*YOUR GOAL*:
Every line from the one with "#[global] Instance ApprovalStatus_eq_dec" to the one with "ap_id : string;", including those two, is to be copied exactly; all other lines of the entries below are left out.

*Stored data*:

========================

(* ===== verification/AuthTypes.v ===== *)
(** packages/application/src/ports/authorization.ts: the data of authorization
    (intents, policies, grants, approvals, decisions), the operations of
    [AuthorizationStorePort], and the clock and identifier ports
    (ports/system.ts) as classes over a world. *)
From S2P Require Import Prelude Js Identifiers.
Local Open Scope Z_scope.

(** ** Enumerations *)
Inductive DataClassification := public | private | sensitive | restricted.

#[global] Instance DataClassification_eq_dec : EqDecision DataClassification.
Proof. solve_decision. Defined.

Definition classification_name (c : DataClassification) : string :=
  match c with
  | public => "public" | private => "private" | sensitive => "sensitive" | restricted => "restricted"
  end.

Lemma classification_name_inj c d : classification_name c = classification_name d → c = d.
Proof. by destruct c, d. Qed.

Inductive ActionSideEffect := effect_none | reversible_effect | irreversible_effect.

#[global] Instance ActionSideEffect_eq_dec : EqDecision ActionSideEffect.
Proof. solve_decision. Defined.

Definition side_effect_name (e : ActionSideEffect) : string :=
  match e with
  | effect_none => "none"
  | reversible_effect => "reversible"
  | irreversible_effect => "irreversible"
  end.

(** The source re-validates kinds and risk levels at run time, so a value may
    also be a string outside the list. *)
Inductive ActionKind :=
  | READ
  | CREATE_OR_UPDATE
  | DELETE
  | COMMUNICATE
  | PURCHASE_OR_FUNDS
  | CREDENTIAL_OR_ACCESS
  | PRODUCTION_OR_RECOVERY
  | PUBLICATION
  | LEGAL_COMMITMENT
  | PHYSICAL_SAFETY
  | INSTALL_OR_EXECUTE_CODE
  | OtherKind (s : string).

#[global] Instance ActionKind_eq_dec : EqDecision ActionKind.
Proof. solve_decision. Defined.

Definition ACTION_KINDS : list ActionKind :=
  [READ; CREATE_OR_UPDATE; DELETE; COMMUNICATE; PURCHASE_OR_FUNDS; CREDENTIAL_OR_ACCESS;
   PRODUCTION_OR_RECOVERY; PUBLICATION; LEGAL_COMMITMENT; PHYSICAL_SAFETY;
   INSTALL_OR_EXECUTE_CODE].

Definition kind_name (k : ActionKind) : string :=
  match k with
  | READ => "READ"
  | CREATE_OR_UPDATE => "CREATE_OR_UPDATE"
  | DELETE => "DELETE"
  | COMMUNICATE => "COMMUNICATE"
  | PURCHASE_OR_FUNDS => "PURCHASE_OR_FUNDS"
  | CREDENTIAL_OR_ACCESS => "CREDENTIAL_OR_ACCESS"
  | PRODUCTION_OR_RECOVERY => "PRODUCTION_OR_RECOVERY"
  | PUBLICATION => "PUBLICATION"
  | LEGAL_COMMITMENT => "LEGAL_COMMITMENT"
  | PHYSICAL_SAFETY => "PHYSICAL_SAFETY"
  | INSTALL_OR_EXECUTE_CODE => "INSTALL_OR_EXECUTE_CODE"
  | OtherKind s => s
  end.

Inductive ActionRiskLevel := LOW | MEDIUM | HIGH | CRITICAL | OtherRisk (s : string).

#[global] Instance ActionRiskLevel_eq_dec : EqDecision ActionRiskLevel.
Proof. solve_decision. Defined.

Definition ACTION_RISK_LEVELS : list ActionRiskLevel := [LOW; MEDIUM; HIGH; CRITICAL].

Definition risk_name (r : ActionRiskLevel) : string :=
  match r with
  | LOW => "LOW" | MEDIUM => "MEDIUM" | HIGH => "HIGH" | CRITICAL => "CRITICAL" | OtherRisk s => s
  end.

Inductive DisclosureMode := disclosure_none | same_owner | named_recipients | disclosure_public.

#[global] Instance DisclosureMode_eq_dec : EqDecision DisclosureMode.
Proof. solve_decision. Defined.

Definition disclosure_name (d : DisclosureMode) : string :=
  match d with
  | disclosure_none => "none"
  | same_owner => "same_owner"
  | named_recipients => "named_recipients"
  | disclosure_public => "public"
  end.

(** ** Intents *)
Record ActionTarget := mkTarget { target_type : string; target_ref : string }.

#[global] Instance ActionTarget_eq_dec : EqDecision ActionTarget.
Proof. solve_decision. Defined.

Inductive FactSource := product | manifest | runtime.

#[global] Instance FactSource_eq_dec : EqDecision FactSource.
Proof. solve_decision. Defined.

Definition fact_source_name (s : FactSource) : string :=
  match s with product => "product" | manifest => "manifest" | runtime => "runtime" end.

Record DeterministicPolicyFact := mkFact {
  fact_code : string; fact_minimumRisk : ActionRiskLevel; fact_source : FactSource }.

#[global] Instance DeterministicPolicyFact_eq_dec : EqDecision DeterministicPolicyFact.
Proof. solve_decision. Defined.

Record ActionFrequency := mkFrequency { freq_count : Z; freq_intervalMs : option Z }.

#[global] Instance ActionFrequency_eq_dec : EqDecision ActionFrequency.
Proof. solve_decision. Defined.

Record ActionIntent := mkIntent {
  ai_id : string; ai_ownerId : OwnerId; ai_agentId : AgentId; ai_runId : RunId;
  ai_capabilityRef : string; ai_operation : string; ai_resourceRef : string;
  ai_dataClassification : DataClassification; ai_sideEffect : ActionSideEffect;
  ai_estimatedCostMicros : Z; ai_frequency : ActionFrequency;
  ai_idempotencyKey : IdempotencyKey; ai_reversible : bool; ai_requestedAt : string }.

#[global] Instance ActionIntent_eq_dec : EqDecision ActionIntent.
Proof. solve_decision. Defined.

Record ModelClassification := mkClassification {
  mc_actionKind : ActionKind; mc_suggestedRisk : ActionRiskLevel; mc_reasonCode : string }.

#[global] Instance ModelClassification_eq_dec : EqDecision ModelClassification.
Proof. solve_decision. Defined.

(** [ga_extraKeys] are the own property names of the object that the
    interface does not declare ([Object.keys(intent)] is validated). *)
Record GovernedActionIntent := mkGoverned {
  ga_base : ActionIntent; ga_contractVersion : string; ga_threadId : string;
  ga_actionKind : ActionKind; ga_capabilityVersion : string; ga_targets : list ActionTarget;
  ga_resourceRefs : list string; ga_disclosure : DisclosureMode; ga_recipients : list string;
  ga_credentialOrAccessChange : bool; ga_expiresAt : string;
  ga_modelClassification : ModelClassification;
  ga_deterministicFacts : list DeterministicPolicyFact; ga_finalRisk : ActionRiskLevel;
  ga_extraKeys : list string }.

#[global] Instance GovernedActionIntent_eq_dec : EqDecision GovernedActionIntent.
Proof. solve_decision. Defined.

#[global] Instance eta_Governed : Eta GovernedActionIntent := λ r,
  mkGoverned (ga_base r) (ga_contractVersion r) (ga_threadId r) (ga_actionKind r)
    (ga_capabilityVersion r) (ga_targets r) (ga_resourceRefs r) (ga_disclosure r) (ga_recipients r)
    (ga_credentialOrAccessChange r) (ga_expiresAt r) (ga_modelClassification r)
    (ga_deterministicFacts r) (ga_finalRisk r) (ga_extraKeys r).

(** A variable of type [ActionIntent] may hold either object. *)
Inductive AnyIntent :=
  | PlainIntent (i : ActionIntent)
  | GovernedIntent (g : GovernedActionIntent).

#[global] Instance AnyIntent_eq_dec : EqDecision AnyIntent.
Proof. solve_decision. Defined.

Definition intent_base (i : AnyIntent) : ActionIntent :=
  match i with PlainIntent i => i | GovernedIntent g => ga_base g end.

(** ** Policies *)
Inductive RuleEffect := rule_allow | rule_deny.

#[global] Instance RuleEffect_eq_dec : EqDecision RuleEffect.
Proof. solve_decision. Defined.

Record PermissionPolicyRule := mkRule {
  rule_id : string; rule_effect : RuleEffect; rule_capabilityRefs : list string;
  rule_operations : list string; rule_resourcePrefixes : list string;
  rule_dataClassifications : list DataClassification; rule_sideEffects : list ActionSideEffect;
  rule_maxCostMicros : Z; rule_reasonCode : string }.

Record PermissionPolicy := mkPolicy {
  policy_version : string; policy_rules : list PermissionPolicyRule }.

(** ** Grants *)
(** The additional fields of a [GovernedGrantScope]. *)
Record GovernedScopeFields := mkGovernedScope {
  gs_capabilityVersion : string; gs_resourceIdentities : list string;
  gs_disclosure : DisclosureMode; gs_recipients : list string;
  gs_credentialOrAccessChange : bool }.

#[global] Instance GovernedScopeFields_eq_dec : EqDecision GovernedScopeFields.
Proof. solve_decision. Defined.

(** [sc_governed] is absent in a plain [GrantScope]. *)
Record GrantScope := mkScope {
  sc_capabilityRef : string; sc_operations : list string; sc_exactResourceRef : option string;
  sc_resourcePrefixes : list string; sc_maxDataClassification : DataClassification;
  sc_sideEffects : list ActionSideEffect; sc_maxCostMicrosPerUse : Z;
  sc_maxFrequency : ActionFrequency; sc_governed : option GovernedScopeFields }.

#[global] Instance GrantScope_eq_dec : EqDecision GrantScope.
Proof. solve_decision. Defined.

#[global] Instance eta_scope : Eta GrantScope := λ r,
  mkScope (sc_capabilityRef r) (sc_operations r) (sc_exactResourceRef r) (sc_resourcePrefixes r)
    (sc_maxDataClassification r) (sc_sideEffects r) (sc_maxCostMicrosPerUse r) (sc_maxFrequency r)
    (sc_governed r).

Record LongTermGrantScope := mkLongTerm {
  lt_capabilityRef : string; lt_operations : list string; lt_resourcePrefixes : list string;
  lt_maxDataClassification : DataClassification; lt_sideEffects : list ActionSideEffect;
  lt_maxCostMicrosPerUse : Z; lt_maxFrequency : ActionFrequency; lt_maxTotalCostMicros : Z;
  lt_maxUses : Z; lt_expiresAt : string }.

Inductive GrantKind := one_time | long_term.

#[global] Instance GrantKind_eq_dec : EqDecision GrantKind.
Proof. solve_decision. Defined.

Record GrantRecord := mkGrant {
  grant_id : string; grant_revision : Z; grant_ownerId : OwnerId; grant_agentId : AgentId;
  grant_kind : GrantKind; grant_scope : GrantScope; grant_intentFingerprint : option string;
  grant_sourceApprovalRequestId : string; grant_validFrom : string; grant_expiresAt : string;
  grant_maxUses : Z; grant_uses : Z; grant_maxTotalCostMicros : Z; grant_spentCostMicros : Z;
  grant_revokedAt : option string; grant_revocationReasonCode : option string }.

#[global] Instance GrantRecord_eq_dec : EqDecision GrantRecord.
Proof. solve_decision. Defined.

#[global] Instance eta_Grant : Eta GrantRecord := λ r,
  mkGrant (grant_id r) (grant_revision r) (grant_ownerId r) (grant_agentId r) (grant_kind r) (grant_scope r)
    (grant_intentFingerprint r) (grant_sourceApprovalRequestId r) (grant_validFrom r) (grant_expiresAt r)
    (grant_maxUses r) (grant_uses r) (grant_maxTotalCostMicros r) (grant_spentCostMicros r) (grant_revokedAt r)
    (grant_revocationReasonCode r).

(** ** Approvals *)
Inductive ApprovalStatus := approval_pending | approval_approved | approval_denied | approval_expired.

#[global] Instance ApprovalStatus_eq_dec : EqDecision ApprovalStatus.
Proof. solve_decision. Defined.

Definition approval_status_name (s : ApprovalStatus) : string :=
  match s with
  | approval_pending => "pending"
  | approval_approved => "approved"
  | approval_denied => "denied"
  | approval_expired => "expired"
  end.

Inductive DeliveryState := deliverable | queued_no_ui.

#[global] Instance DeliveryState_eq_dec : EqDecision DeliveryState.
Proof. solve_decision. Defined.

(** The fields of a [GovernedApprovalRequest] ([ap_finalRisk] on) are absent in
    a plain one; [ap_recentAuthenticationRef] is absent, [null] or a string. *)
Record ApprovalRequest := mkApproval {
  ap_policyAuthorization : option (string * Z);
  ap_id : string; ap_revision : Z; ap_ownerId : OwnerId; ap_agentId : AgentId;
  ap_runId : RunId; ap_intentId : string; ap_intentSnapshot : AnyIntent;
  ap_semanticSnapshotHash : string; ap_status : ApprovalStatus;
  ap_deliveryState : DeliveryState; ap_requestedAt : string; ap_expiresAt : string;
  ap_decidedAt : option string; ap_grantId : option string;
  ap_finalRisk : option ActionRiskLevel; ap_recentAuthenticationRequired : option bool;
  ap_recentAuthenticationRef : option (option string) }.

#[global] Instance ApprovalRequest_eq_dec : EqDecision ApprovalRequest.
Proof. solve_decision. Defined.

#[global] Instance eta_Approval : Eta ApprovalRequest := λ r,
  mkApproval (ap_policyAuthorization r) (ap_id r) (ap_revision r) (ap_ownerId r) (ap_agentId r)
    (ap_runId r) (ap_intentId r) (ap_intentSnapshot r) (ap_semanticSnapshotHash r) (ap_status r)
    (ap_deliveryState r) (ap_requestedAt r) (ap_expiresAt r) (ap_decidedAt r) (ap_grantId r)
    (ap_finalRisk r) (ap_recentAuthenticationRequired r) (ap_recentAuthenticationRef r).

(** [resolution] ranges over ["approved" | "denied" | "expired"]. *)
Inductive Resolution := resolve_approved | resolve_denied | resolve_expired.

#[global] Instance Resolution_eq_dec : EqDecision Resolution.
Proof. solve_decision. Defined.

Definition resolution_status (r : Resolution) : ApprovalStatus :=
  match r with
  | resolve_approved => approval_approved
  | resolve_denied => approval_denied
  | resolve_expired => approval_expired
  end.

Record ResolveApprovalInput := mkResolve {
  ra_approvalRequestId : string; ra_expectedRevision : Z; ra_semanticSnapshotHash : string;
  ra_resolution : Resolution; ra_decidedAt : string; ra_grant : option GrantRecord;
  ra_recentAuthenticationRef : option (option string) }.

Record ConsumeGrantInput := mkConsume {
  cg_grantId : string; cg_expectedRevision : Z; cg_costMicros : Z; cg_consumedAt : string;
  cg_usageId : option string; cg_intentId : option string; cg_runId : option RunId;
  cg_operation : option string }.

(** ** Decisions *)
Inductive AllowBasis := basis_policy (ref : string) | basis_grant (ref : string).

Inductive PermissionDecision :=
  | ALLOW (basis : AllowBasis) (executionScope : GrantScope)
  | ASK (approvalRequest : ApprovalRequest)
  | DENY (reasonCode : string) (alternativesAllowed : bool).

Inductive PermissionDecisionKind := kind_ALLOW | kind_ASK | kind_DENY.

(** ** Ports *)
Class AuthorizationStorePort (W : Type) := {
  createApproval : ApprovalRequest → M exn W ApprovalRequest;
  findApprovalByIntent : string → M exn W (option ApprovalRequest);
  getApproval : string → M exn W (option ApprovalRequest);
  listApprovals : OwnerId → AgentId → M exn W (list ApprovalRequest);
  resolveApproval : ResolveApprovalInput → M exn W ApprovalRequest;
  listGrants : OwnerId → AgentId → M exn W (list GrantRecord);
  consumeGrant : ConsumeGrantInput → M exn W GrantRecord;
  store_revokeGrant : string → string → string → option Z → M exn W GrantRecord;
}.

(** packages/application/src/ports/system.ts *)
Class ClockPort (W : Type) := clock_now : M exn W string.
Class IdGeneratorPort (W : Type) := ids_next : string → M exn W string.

========================

*ANSWER SECTION*:
#[global] Instance ApprovalStatus_eq_dec : EqDecision ApprovalStatus.
Proof. solve_decision. Defined.

Definition approval_status_name (s : ApprovalStatus) : string :=
  match s with
  | approval_pending => "pending"
  | approval_approved => "approved"
  | approval_denied => "denied"
  | approval_expired => "expired"
  end.

Inductive DeliveryState := deliverable | queued_no_ui.

#[global] Instance DeliveryState_eq_dec : EqDecision DeliveryState.
Proof. solve_decision. Defined.

(** The fields of a [GovernedApprovalRequest] ([ap_finalRisk] on) are absent in
    a plain one; [ap_recentAuthenticationRef] is absent, [null] or a string. *)
Record ApprovalRequest := mkApproval {
  ap_policyAuthorization : option (string * Z);
  ap_id : string; ap_revision : Z; ap_ownerId : OwnerId; ap_agentId : AgentId;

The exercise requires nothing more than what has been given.